Precision beyond human limits
The veins in the retina are about as thick as a human hair. This makes manual RVC particularly challenging. The required accuracy is less than 100 micrometres, a level of precision that exceeds the natural motor capabilities of humans. Robotic support can offer a solution here by adding stability and repeatability to the surgical process.
The new system, described in a publication in Science Robotics, combines robotics with deep learning and advanced imaging. It uses images from a surgical microscope and cross-sections of eye tissue obtained via optical coherence tomography (OCT).
‘This work builds on our long-standing interest in addressing the extreme precision and stability challenges of retinal microsurgery,’ says Peiyao Zhang, first author of the study. ‘Retinal vein cannulation requires a level of accuracy that exceeds normal human physiological limits. By combining robotic assistance with deep learning, we demonstrate that an autonomous surgical process with high precision and reproducibility is possible.’

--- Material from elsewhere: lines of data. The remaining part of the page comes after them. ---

(* ===== verification/ModelMapping.v ===== *)
(** * Model mappings and limits of accounts

    The models an account serves and under which name
    ([service/account.go], [service/antigravity_gateway_service.go],
    [service/openai_model_mapping.go]), the limits a provider put on a model of
    an account ([service/model_rate_limit.go]), and whether an account can be
    scheduled for a model ([service/antigravity_quota_scope.go]).  The values a
    request carries in its context are a record.  The derived mapping the Go
    struct caches is computed each time. *)

From Stdlib Require Import Ascii.
From S2P Require Import Prelude GoErrors Float64 GoTime GoStrings GoText OpenAIModels Account ProductCoreAdapter.

Definition PlatformAnthropic : string := "anthropic".
Definition PlatformOpenAI : string := "openai".
Definition PlatformGemini : string := "gemini".
Definition PlatformAntigravity : string := "antigravity".
Definition PlatformGrok : string := "grok".
Definition AccountTypeOAuth : string := "oauth".
Definition AccountTypeSetupToken : string := "setup-token".
Definition QuotaDimensionGlobal : string := "global".
Definition QuotaDimensionSpark : string := "spark".

(** ** The context of a request *)

Record ReqCtx := {
  ctx_Scope : option PlatformSchedulingScope;
  ctx_UpstreamModel : option string;
  ctx_Thinking : option bool;
  ctx_ImageIntent : bool;
  ctx_StickyNamespace : option Z;
  ctx_StickyAccount : option Z
}.
Definition Background : ReqCtx := {|
  ctx_Scope := None; ctx_UpstreamModel := None; ctx_Thinking := None; ctx_ImageIntent := false;
  ctx_StickyNamespace := None; ctx_StickyAccount := None |}.
(* ===== verification/AccountQuota.v ===== *)
(** * Counting an account's quota in the database

    The statements of [repository/account_repo.go] and
    [repository/usage_billing_repo.go] that count a cost into the JSON column
    of an account: the total, and the daily and the weekly window with their
    two ways of restarting, rolling and at a fixed local hour.  The SQL
    expressions are functions of the column and the clock; [None] is a value
    the server refuses to convert, which fails the statement.

    [Postgres] holds the conversions of the server: texts to numbers, instants
    and zones, local times to instants, and the formats of [to_char]. *)

From S2P Require Import Prelude GoErrors Float64 GoTime GoStrings Account SchedulerOutbox.

Class Postgres := {
  pg_text : json -> string;
  pg_numeric : string -> option float64;
  pg_int : string -> option Z;
  pg_timestamptz : string -> option time;
  pg_zone : string -> option Location;
  pg_from_local : Location -> Z -> time;
  pg_format_us : time -> string;
  pg_format_s : time -> string;
  pg_add : float64 -> float64 -> float64
}.

Record AccountQuotaState := {
  aq_TotalUsed : float64; aq_TotalLimit : float64; aq_DailyUsed : float64;
  aq_DailyLimit : float64; aq_WeeklyUsed : float64; aq_WeeklyLimit : float64
}.

Definition ErrAccountNotFound : error := NotFound "ACCOUNT_NOT_FOUND" "account not found".

Record AccountRow := { ar_account : Account; ar_deleted : bool }.
(** The table of accounts, and the outbox its changes are announced in. *)
Record AccountDB := { ad_rows : gmap Z AccountRow; ad_outbox : Outbox }.

Definition edit_account (a : Account) (extra : jmap) (updated : time)
  (limitedAt resetAt : option time) : Account := {|
  acc_ID := acc_ID a; acc_Name := acc_Name a; acc_Notes := acc_Notes a;
  acc_Platform := acc_Platform a; acc_PlatformID := acc_PlatformID a;
  acc_PlatformName := acc_PlatformName a; acc_Type := acc_Type a;
  acc_Credentials := acc_Credentials a; acc_Extra := extra; acc_ProxyID := acc_ProxyID a;
  acc_ProxyFallbackOriginID := acc_ProxyFallbackOriginID a;
  acc_ProxyFallbackOriginName := acc_ProxyFallbackOriginName a;
  acc_Concurrency := acc_Concurrency a; acc_Priority := acc_Priority a;
  acc_RateMultiplier := acc_RateMultiplier a; acc_LoadFactor := acc_LoadFactor a;
  acc_Status := acc_Status a; acc_ErrorMessage := acc_ErrorMessage a;
  acc_LastUsedAt := acc_LastUsedAt a; acc_ExpiresAt := acc_ExpiresAt a;
  acc_AutoPauseOnExpired := acc_AutoPauseOnExpired a; acc_CreatedAt := acc_CreatedAt a;
  acc_UpdatedAt := updated; acc_Schedulable := acc_Schedulable a;
  acc_RateLimitedAt := limitedAt; acc_RateLimitResetAt := resetAt;
  acc_OverloadUntil := acc_OverloadUntil a; acc_TempUnschedulableUntil := acc_TempUnschedulableUntil a;
  acc_TempUnschedulableReason := acc_TempUnschedulableReason a;
  acc_SessionWindowStart := acc_SessionWindowStart a; acc_SessionWindowEnd := acc_SessionWindowEnd a;
  acc_SessionWindowStatus := acc_SessionWindowStatus a; acc_ParentAccountID := acc_ParentAccountID a;
  acc_QuotaDimension := acc_QuotaDimension a |}.
Definition set_extra (a : Account) (extra : jmap) (now : time) : Account :=
  edit_account a extra now (acc_RateLimitedAt a) (acc_RateLimitResetAt a).

Section SQL.
Context {PG : Postgres} (sha256_hex : string -> string).

(** [extra->>'key'], and [COALESCE((extra->>'key')::type, default)]. *)
Definition sql_text (extra : jmap) (key : string) : option string :=
  match extra !! key with
  | None | Some JNull => None
  | Some (JString s) => Some s
  | Some v => Some (pg_text v)
  end.
Definition sql_cast {B} (cast : string -> option B) (extra : jmap) (key : string) (d : B) : option B :=
  match sql_text extra key with Some s => cast s | None => Some d end.
Definition sql_numeric (extra : jmap) (key : string) : option float64 := sql_cast pg_numeric extra key f0.

Definition epoch : time := mk_time 0 UTC.
Definition is_fixed (extra : jmap) (mode_key : string) : bool :=
  String.eqb (default "rolling"%string (sql_text extra mode_key)) "fixed".

(** [dailyExpiredExpr] and [weeklyExpiredExpr]. *)
Definition expired_expr (mode_key reset_key start_key : string) (period : Z) (now : time) (extra : jmap)
  : option bool :=
  if is_fixed extra mode_key
  then (λ t, negb (before now t)) <$> sql_cast pg_timestamptz extra reset_key epoch
  else (λ t, negb (before now (time_add t period))) <$> sql_cast pg_timestamptz extra start_key epoch.
Definition dailyExpiredExpr := expired_expr "quota_daily_reset_mode" "quota_daily_reset_at"
  "quota_daily_start" (24 * hour).
Definition weeklyExpiredExpr := expired_expr "quota_weekly_reset_mode" "quota_weekly_reset_at"
  "quota_weekly_start" (168 * hour).

Definition sql_zone (extra : jmap) : option Location :=
  pg_zone (default "UTC"%string (sql_text extra "quota_reset_timezone")).
(** [date_trunc('day', NOW() AT TIME ZONE tz) + hour], a local time. *)
Definition today_local (tz : Location) (hour_ : Z) (now : time) : Z :=
  local_ns (time_in now tz) / day_ns * day_ns + hour_ * hour.

(** [Some None] is NULL. *)
Definition nextDailyResetAtExpr (now : time) (extra : jmap) : option (option string) :=
  if is_fixed extra "quota_daily_reset_mode" then
    tz ← sql_zone extra;
    h ← sql_cast pg_int extra "quota_daily_reset_hour" 0;
    let today := today_local tz h now in
    Some (Some (pg_format_s
      (if negb (before now (pg_from_local tz today)) then pg_from_local tz (today + day_ns)
       else pg_from_local tz today)))
  else Some None.

Definition nextWeeklyResetAtExpr (now : time) (extra : jmap) : option (option string) :=
  if is_fixed extra "quota_weekly_reset_mode" then
    tz ← sql_zone extra;
    h ← sql_cast pg_int extra "quota_weekly_reset_hour" 0;
    day ← sql_cast pg_int extra "quota_weekly_reset_day" 1;
    let today := today_local tz h now in
    let days_forward := Z.rem (day - Weekday (time_in now tz) + 7) 7 in
    Some (Some (pg_format_s
      (if (days_forward =? 0) && negb (before now (pg_from_local tz today))
       then pg_from_local tz (today + 7 * day_ns)
       else pg_from_local tz (today + days_forward * day_ns))))
  else Some None.

(** The keys of one window after the statement. *)
Definition window_part (expired : option bool) (next : option (option string))
  (limit_key used_key start_key reset_key : string) (now : time) (amount : float64) (extra : jmap)
  : option jmap :=
  limit ← sql_numeric extra limit_key;
  if fgtb limit f0 then
    e ← expired;
    used ← (if e : bool then Some amount else (λ u, pg_add u amount) <$> sql_numeric extra used_key);
    let start := if e : bool then pg_format_us now else default (pg_format_us now) (sql_text extra start_key) in
    n ← (if e : bool then next else Some None);
    Some (match n with Some r => {[ reset_key := JString r ]} | None => ∅ end
          ∪ {[ used_key := JNumber used; start_key := JString start ]})
  else Some ∅.

(** The column after the UPDATE; every expression reads the old column. *)
Definition sql_increment (now : time) (amount : float64) (extra : jmap) : option jmap :=
  used ← sql_numeric extra "quota_used";
  daily ← window_part (dailyExpiredExpr now extra) (nextDailyResetAtExpr now extra)
            "quota_daily_limit" "quota_daily_used" "quota_daily_start" "quota_daily_reset_at"
            now amount extra;
  weekly ← window_part (weeklyExpiredExpr now extra) (nextWeeklyResetAtExpr now extra)
             "quota_weekly_limit" "quota_weekly_used" "quota_weekly_start" "quota_weekly_reset_at"
             now amount extra;
  Some (weekly ∪ (daily ∪ ({[ "quota_used"%string := JNumber (pg_add used amount) ]} ∪ extra))).

Definition returning (extra : jmap) : option AccountQuotaState :=
  tu ← sql_numeric extra "quota_used"; tl ← sql_numeric extra "quota_limit";
  du ← sql_numeric extra "quota_daily_used"; dl ← sql_numeric extra "quota_daily_limit";
  wu ← sql_numeric extra "quota_weekly_used"; wl ← sql_numeric extra "quota_weekly_limit";
  Some (Build_AccountQuotaState tu tl du dl wu wl).

Definition sql_error : error := EPlain "pq: invalid input syntax".
Definition lock_wait : error := EPlain "pq: canceling statement due to lock timeout".

Definition live_account (id : Z) (db : AccountDB) : option Account :=
  match ad_rows db !! id with
  | Some r => if ar_deleted r then None else Some (ar_account r)
  | None => None
  end.
Definition put_account (id : Z) (a : Account) (db : AccountDB) : AccountDB :=
  Build_AccountDB (<[id := Build_AccountRow a false]> (ad_rows db)) (ad_outbox db).

Definition returning_total (extra : jmap) : option (float64 * float64) :=
  tu ← sql_numeric extra "quota_used"; tl ← sql_numeric extra "quota_limit"; Some (tu, tl).

(** The UPDATE with its RETURNING row; [None] when no row matches. *)
Definition update_quota {B} (ret : jmap -> option B) (id : Z) (amount : float64)
  : M AccountDB (option B) := λ db,
  match live_account id db with
  | None => (Ok None, db)
  | Some a =>
    let now := ob_now (ad_outbox db) in
    match extra ← sql_increment now amount (acc_Extra a); state ← ret extra; Some (extra, state) with
    | Some (extra, state) => (Ok (Some state), put_account id (set_extra a extra now) db)
    | None => (Err sql_error, db)
    end
  end.

Definition announce (id : Z) : M AccountDB unit := λ db,
  match enqueueSchedulerOutbox sha256_hex SchedulerOutboxEventAccountChanged (Some id) None None
          (ad_outbox db) with
  | Some ob => (Ok tt, Build_AccountDB (ad_rows db) ob)
  | None => (Err lock_wait, db)
  end.

Definition crossed (limit used amount : float64) : bool :=
  fgtb limit f0 && fgeb used limit && fltb (used - amount)%f64 limit.

Definition incrementUsageBillingAccountQuota (accountID : Z) (amount : float64)
  : M AccountDB AccountQuotaState :=
  let! row := update_quota returning accountID amount in
  match row with
  | None => mfail ErrAccountNotFound
  | Some state =>
    if crossed (aq_TotalLimit state) (aq_TotalUsed state) amount
       || crossed (aq_DailyLimit state) (aq_DailyUsed state) amount
       || crossed (aq_WeeklyLimit state) (aq_WeeklyUsed state) amount
    then let! _ := announce accountID in mret state
    else mret state
  end.

(** The account repository's own statement: no row is not an error, and a
    failing announcement is logged. *)
Definition repo_IncrementQuotaUsed (id : Z) (amount : float64) : M AccountDB unit :=
  let! row := update_quota returning_total id amount in
  let '(newUsed, limit) := default (f0, f0) row in
  if crossed limit newUsed amount then mtry (announce id) (λ _, mret tt) else mret tt.

Definition reset_extra (extra : jmap) : jmap :=
  delete "quota_daily_start"%string (delete "quota_weekly_start"%string
  (delete "quota_daily_reset_at"%string (delete "quota_weekly_reset_at"%string
  (<["quota_used"%string := JNumber f0]> (<["quota_daily_used"%string := JNumber f0]>
  (<["quota_weekly_used"%string := JNumber f0]> extra)))))).

Definition ResetQuotaUsedAndClearRateLimitCooldown (id : Z) : M AccountDB unit := λ db,
  match live_account id db with
  | None => (Err ErrAccountNotFound, db)
  | Some a =>
    mtry (announce id) (λ _, mret tt)
      (put_account id (edit_account a (reset_extra (acc_Extra a)) (ob_now (ad_outbox db)) None None) db)
  end.

End SQL.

Deep learning as a surgical assistant
The system consists of two so-called steady-hand eye robots that hold a microscopic needle and a surgical instrument, respectively. This hardware is controlled by three deep learning algorithms that have been trained to track the position of the needle, predict movements and plan the optimal actions of the robot.
The researchers tested the system on pig eyes, both in stationary situations and under conditions simulating vertical movements like breathing in living patients. The system proved capable of reliably detecting when the needle made contact with a vein and penetrated it.
In the experiments, the robot successfully performed RVC in 90 per cent of stationary eyes and 83 per cent of moving eyes. According to Zhang, this shows that specialist surgical knowledge can be “embedded” in AI models. ‘This could mean that even clinicians without highly specialised training are able to achieve results comparable to those of experienced surgeons with robot assistance.’
Prospects for eye care
Although the results are promising, clinical application is not yet imminent. Further research in living animal models and ultimately in human clinical studies is necessary. Nevertheless, the researchers see their work as an important step towards further automation of complex eye surgery.
‘Our paper shows that a highly delicate retinal surgical procedure can be partially automated in a safe, accurate, and repeatable manner using robotic assistance and deep learning,’ says Zhang. In the long term, this technology could reduce the workload for eye surgeons, reduce variation in outcomes, and increase precision.
If the next steps are successful, the system could contribute to new treatment options for patients with RVO and possibly other retinal disorders. This research thus underscores the growing role of robotics and AI in ophthalmology and the digital transformation of healthcare.